For many people, there simply aren't enough matches over 90 cM to produce a diagram worth looking at. These, like all examples on this page, are real examples from real people:
Looking at only the matches over 90 cM "should" limit the matches to third cousins and closer. That means that a cluster diagram "should" show four distinct clusters representing matches related to the test taker through each of the test taker's four grandparents. This is how the Leeds Method works.
That's the idea. It doesn't always work.
Some people happen to have more relatives who have been tested on one branch of the family than on others. This has nothing to do with the test taker, and nothing to do with genealogy. It's mostly a matter of random chance, and which relatives happened to get themselves tested.

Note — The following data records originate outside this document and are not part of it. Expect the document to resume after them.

Lemma index_loop_spec fuel done rest mods groups mods' groups' :
  index_loop fuel rest mods groups = (mods', groups') ->
  (length rest <= fuel)%nat ->
  strictly_sorted rest ->
  (forall p q, p ∈ done -> q ∈ rest -> fourcc p < fourcc q) ->
  indexes done mods groups ->
  indexes (done ++ rest) mods' groups'.
Proof.
  revert done rest mods groups.
  induction fuel as [|fuel IH]; intros done rest mods groups Hl Hfuel Hs Hlt Hi.
  { destruct rest; [|simpl in Hfuel; lia]. injection Hl as <- <-. by rewrite app_nil_r. }
  destruct rest as [|p ps]; cbn [index_loop] in Hl.
  { injection Hl as <- <-. by rewrite app_nil_r. }
  destruct (take_group (fourcc p) (p :: ps)) as [ms rest] eqn:Ht.
  destruct (take_group_spec _ _ _ _ Ht) as (run & Hps & -> & Hrun & Hrest).
  assert (Hne : run <> []).
  { intros ->. simpl in Hps. by eapply Hrest. }
  assert (Hhd : forall q, q ∈ rest -> fourcc p < fourcc q).
  { intros q Hq. destruct rest as [|r rest]; [by apply not_elem_of_nil in Hq|].
    assert (fourcc p <= fourcc r /\ fourcc r <> fourcc p) as [].
    { split; [|by eapply Hrest]. destruct run as [|r0 run]; [done|]. simpl in Hps.
      injection Hps as <- ->. eapply strictly_sorted_fourcc; [exact Hs|].
      apply elem_of_app. right. apply list_elem_of_here. }
    rewrite Hps in Hs. apply StronglySorted_app_1_r in Hs.
    apply elem_of_cons in Hq as [->|Hq]; [lia|].
    pose proof (strictly_sorted_fourcc _ _ _ Hs Hq). lia. }
  rewrite Hps, (assoc_L (++)). eapply IH; [exact Hl | | | |].
  - assert (length (p :: ps) = length (run ++ rest)) as Hlen by congruence.
    rewrite length_app in Hlen. simpl in Hlen, Hfuel.
    destruct run; [done|]. simpl in Hlen. lia.
  - rewrite Hps in Hs. by apply StronglySorted_app_1_r in Hs.
  - rewrite Forall_forall in Hrun. intros q r [Hq|Hq]%elem_of_app Hr.
    + apply Hlt; [done|]. rewrite Hps. apply elem_of_app. by right.
    + rewrite (Hrun q Hq). by apply Hhd.
  - apply indexes_snoc; try done. intros q Hq. apply Hlt; [done|]. apply list_elem_of_here.
Qed.

(** What [build_index] establishes, and every query relies on. *)
Definition table_ok (t : FormatTable) : Prop :=
  strictly_sorted (pairs_ t) /\ indexes (pairs_ t) (mods_ t) (groups_ t).

Lemma build_index_ok `{CppStd} ps : table_ok (build_index ps).
Proof.
  unfold build_index.
  set (ps' := unique FormatMod_eqb (std_sort FormatMod_lt ps)).
  assert (Hs : strictly_sorted ps').
  { apply (unique_sorted FormatMod_eqb FormatMod_eqb_eq FormatMod_lt FormatMod_lt_total).
    apply std_sort_sorted. apply _. }
  destruct (index_loop _ _ _ _) as [mods groups] eqn:Hl. split; [done|].
  apply (index_loop_spec _ [] _ _ _ _ _ Hl); [simpl; lia | done | |].
  - intros p q Hp. by apply not_elem_of_nil in Hp.
  - split_and!; [done | constructor | |]; intros ? Hx; by apply not_elem_of_nil in Hx.
Qed.

Lemma elem_of_build_index `{CppStd} ps p : p ∈ pairs_ (build_index ps) <-> p ∈ ps.
Proof.
  unfold build_index. destruct (index_loop _ _ _ _). simpl.
  rewrite (elem_of_unique FormatMod_eqb FormatMod_eqb_eq). by rewrite std_sort_perm.
Qed.

Lemma supports_iff t f m :
  table_ok t -> supports t f m = true <-> mkFormatMod f m ∈ pairs_ t.
Proof.
  intros [Hs _]. unfold supports.
  rewrite binary_search_spec by (apply _ || by apply strict_sorted_not_after; [apply _|]).
  split.
  - intros (p & Hp & H1 & H2). by rewrite <- (FormatMod_lt_total p (mkFormatMod f m)).
  - intros Hp. exists (mkFormatMod f m). split; [done|].
    unfold FormatMod_lt. simpl. rewrite Z.eqb_refl. simpl. rewrite Z.ltb_irrefl. done.
Qed.

Lemma lower_bound_group gs f g gs' :
  StronglySorted (fun a b => g_fourcc a < g_fourcc b) gs ->
  lower_bound (fun g => g_fourcc g <? f) gs = g :: gs' ->
  g ∈ gs /\ (forall g', g' ∈ gs -> g_fourcc g' = f -> g_fourcc g = f).
Proof.
  intros Hs Hl. destruct (lower_bound_suffix (fun g => g_fourcc g <? f) gs) as (pre & Heq & Hpre).
  pose proof (lower_bound_head _ _ _ _ Hl) as Hge. apply Z.ltb_ge in Hge.
  rewrite Hl in Heq. subst gs. rewrite Forall_forall in Hpre. split.
  - apply elem_of_app. right. apply list_elem_of_here.
  - intros g' Hg' Hf. apply elem_of_app in Hg' as [Hg'|Hg'].
    + apply Hpre in Hg'. bool_simpl. lia.
    + apply elem_of_cons in Hg' as [->|Hg']; [done|].
      apply StronglySorted_app_1_r, StronglySorted_inv in Hs as [_ Hs].
      rewrite Forall_forall in Hs. apply Hs in Hg'. lia.
Qed.

Lemma lower_bound_nil {A} (below : A -> bool) l x :
  lower_bound below l = [] -> x ∈ l -> below x = true.
Proof.
  intros Hl Hx. destruct (lower_bound_suffix below l) as (pre & Heq & Hpre).
  rewrite Hl, app_nil_r in Heq. subst pre. rewrite Forall_forall in Hpre. by apply Hpre.
Qed.

Lemma modifiers_for_spec t f :
  table_ok t ->
  modifiers_for t f = modifier <$> filter (fun p => fourcc p = f) (pairs_ t).
Proof.
  intros (_ & _ & Hs & Hg & Hp). unfold modifiers_for.
  assert (Hnone : (forall g, g ∈ groups_ t -> g_fourcc g <> f) ->
    modifier <$> filter (fun p => fourcc p = f) (pairs_ t) = []).
  { intros Hno. rewrite filter_none; [done|]. intros p Hpp Hf.
    destruct (Hp p Hpp) as (g & Hgg & Hgf). apply (Hno g Hgg). congruence. }
  destruct (lower_bound _ _) as [|g gs] eqn:Hl.
  - symmetry. apply Hnone. intros g Hgg Hf.
    pose proof (lower_bound_nil _ _ _ Hl Hgg) as Hlt. simpl in Hlt. bool_simpl. lia.
  - destruct (lower_bound_group _ _ _ _ Hs Hl) as [Hgg Hfirst].
    destruct (Z.eqb_spec (g_fourcc g) f) as [<-|Hne]; simpl.
    + by destruct (Hg g Hgg) as (_ & Hslice & _).
    + symmetry. apply Hnone. intros g' Hg' Hf. eauto.
Qed.

(** Building a table and querying it agree: [supports] holds exactly
    for the pairs that were put in, and [modifiers_for] lists exactly the
    modifiers [supports] accepts, each once, in increasing order. *)
Theorem format_table_queries `{CppStd} (ps : list (Z * Z)) (f m : Z) :
  (supports (from_pairs ps) f m = true <-> (f, m) ∈ ps) /\
  (m ∈ modifiers_for (from_pairs ps) f <-> (f, m) ∈ ps) /\
  StronglySorted Z.lt (modifiers_for (from_pairs ps) f).
Proof.
  pose proof (build_index_ok ((fun p => mkFormatMod p.1 p.2) <$> ps)) as Hok.
  assert (Hin : mkFormatMod f m ∈ pairs_ (from_pairs ps) <-> (f, m) ∈ ps).
  { unfold from_pairs. rewrite elem_of_build_index, list_elem_of_fmap. split.
    - intros ([f' m'] & [= -> ->] & Hp). done.
    - intros Hp. by exists (f, m). }
  unfold from_pairs in *. rewrite supports_iff, modifiers_for_spec by done. split_and!; [done | |].
  - rewrite list_elem_of_fmap, <- Hin. split.
    + intros ([f' m'] & -> & [Hf Hp]%list_elem_of_filter). simpl in *. by subst f'.
    + intros Hp. exists (mkFormatMod f m). split; [done|]. by apply list_elem_of_filter.
  - destruct Hok as [Hs _]. revert Hs. generalize (pairs_ (build_index ((fun p : Z * Z =>
      mkFormatMod p.1 p.2) <$> ps))) as l. clear Hin. unfold strictly_sorted.
    induction 1 as [|p l Hs IH Hp]; [constructor|]. rewrite filter_cons.
    destruct (decide (fourcc p = f)) as [Hf|]; [|done]. simpl. constructor; [done|].
    rewrite Forall_fmap. rewrite Forall_forall in *. intros q [Hqf Hq]%list_elem_of_filter.
    apply Hp in Hq. unfold compose. revert Hq. unfold FormatMod_lt.
    rewrite Hf, Hqf, Z.eqb_refl. simpl. by rewrite Z.ltb_lt.
Qed.

(** ** Decoding stays inside the blob *)

Definition bytes_ok (mem : list Z) : Prop := Forall (fun b => in_u 8 b) mem.

Lemma le_sum_range l : bytes_ok l -> 0 <= foldr (fun b acc => b + 256 * acc) 0 l < 256 ^ Z.of_nat (length l).
Proof.
  induction 1 as [|b l Hb Hl IH]; simpl; [lia|].
  unfold in_u in Hb. rewrite Nat2Z.inj_succ, Z.pow_succ_r by lia. lia.
Qed.

Lemma read_le_range mem off n v :
  bytes_ok mem -> 0 <= n -> read_le mem off n = Some v -> 0 <= v < 2 ^ (8 * n).
Proof.
  intros Hm Hn. unfold read_le. case_goal; [|done]. intros [= <-]. bool_simpl.
  pose proof (le_sum_range (take (Z.to_nat n) (drop (Z.to_nat off) mem))) as Hr.
  rewrite length_take, length_drop in Hr.
  replace (Z.of_nat (Z.to_nat n `min` (length mem - Z.to_nat off))) with n in Hr by lia.
  rewrite Z.pow_mul_r by lia. apply Hr. by apply Forall_take, Forall_drop.
Qed.

Lemma read_le_some mem off n :
  0 <= off -> off + n <= Z.of_nat (length mem) -> is_Some (read_le mem off n).
Proof.
  intros H1 H2. unfold read_le.
  rewrite (proj2 (Z.leb_le _ _) H1), (proj2 (Z.leb_le _ _) H2). simpl. eauto.
Qed.

Section BlobSafety.
Context `{abi : DrmAbi} `{cpp : CppStd}.
#[local] Arguments read_le : simpl never.

(** The two arrays the header announces lie inside the blob. *)
Definition arrays_inside (mem : list Z) (h : blob_header) : Prop :=
  0 <= formats_offset h /\ 0 <= count_formats h /\ 0 <= modifiers_offset h /\
  formats_offset h + count_formats h * 4 <= Z.of_nat (length mem) /\
  modifiers_offset h + count_modifiers h * sizeof_format_modifier <= Z.of_nat (length mem).

Lemma format_bits_some mem h fmts off m n b :
  arrays_inside mem h -> is_Some (format_bits mem h fmts off m n b).
Proof.
  intros Ha. revert b. induction n as [|n IH]; intros b; cbn [format_bits]; [eauto|].
  case_goal; [apply IH|]. case_goal; [apply IH|]. bool_simpl.
  destruct Ha as (? & ? & ? & Hf & _).
  pose proof (wrap_range 32 (off + b) ltac:(lia)) as Hidx. unfold in_u in Hidx.
  apply is_Some_bind; [apply read_le_some; lia | intros ? _].
  apply is_Some_bind; [apply IH | eauto].
Qed.

Lemma modifier_loop_some mem h n i :
  arrays_inside mem h -> 0 <= i -> i + Z.of_nat n <= count_modifiers h ->
  is_Some (modifier_loop mem h n i).
Proof.
  intros Ha. revert i. induction n as [|n IH]; intros i Hi Hn; cbn [modifier_loop]; [eauto|].
  destruct blob_layout as (_ & Hsz & Hf & Ho & Hm).
  destruct (Ha) as (? & ? & ? & _ & Hmods).
  assert (i * sizeof_format_modifier + sizeof_format_modifier
          <= count_modifiers h * sizeof_format_modifier) by nia.
  assert (0 <= i * sizeof_format_modifier) by nia.
  do 3 (apply is_Some_bind; [apply read_le_some; lia | intros ? _]).
  apply is_Some_bind; [by apply format_bits_some | intros ? _].
  apply is_Some_bind; [apply IH; lia | eauto].
Qed.

Lemma read_header_some mem :
  bytes_ok mem -> sizeof_modifier_blob <= Z.of_nat (length mem) ->
  exists h, read_header mem = Some h /\ in_u 32 (count_formats h) /\
    in_u 32 (formats_offset h) /\ in_u 32 (count_modifiers h) /\ in_u 32 (modifiers_offset h).
Proof.
  intros Hm Hsz. destruct blob_layout as (Hoff & _).
  apply Forall_cons in Hoff as [Ho1 Hoff]. apply Forall_cons in Hoff as [Ho2 Hoff].
  apply Forall_cons in Hoff as [Ho3 Hoff]. apply Forall_cons in Hoff as [Ho4 _].
  unfold read_header.
  do 4 match goal with
  | |- context [read_le mem ?o 4] =>
      let Hr := fresh "Hr" in
      destruct (read_le_some mem o 4) as [? Hr]; [lia..|]; rewrite Hr;
      apply read_le_range in Hr; [|done|lia]; simpl
  end.
  eexists. split; [done|]. unfold in_u. simpl. lia.
Qed.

In this example, the cluster at the top left probably indicates relatives through one grandparent. The cluster in the middle has a large amount of gray that shows an association with the first cluster, so the second cluster probably represents relatives through the spouse of the first grandparent. By process of elimination, the smaller area at the bottom right then would likely represent relatives though the other two grandparents in some way:
This example shows two clear clusters at the top left and a large one at the bottom right. That could mean that there are no relatives via the fourth grandparent who got tested:
This example is even less clear, with one large cluster at top left and maybe as few as one or as many as three clusters (depending on how you count) at bottom right:
This example is from an Ashkenazi test taker with significant endogamy. The two clusters in the middle of the diagram really do represent relatives through two different grandparents. The rest of the diagram has basically no information. The sort-of cluster at the bottom right is simply endogamic noise with no genealogical significance:
Sometimes a tester will get lucky, and they really will be able to see their matches nicely divided into four clear, distinct clusters:
Even when there are four clusters, the clusters are rarely split evenly:
And sometimes there might even be more than four clusters:
There is certainly no harm in generating cluster diagrams that contain only your closest matches. Just keep in mind that diagrams of this sort tend to be very difficult to interpret, and these very limited diagrams also tend to be very different from cluster diagrams generated from your full set of matches. You shouldn't let yourself get distracted by spending too long looking only at an over-90 cM cluster diagram. There is MUCH more information to be learned when you include the rest of your matches in your clusters.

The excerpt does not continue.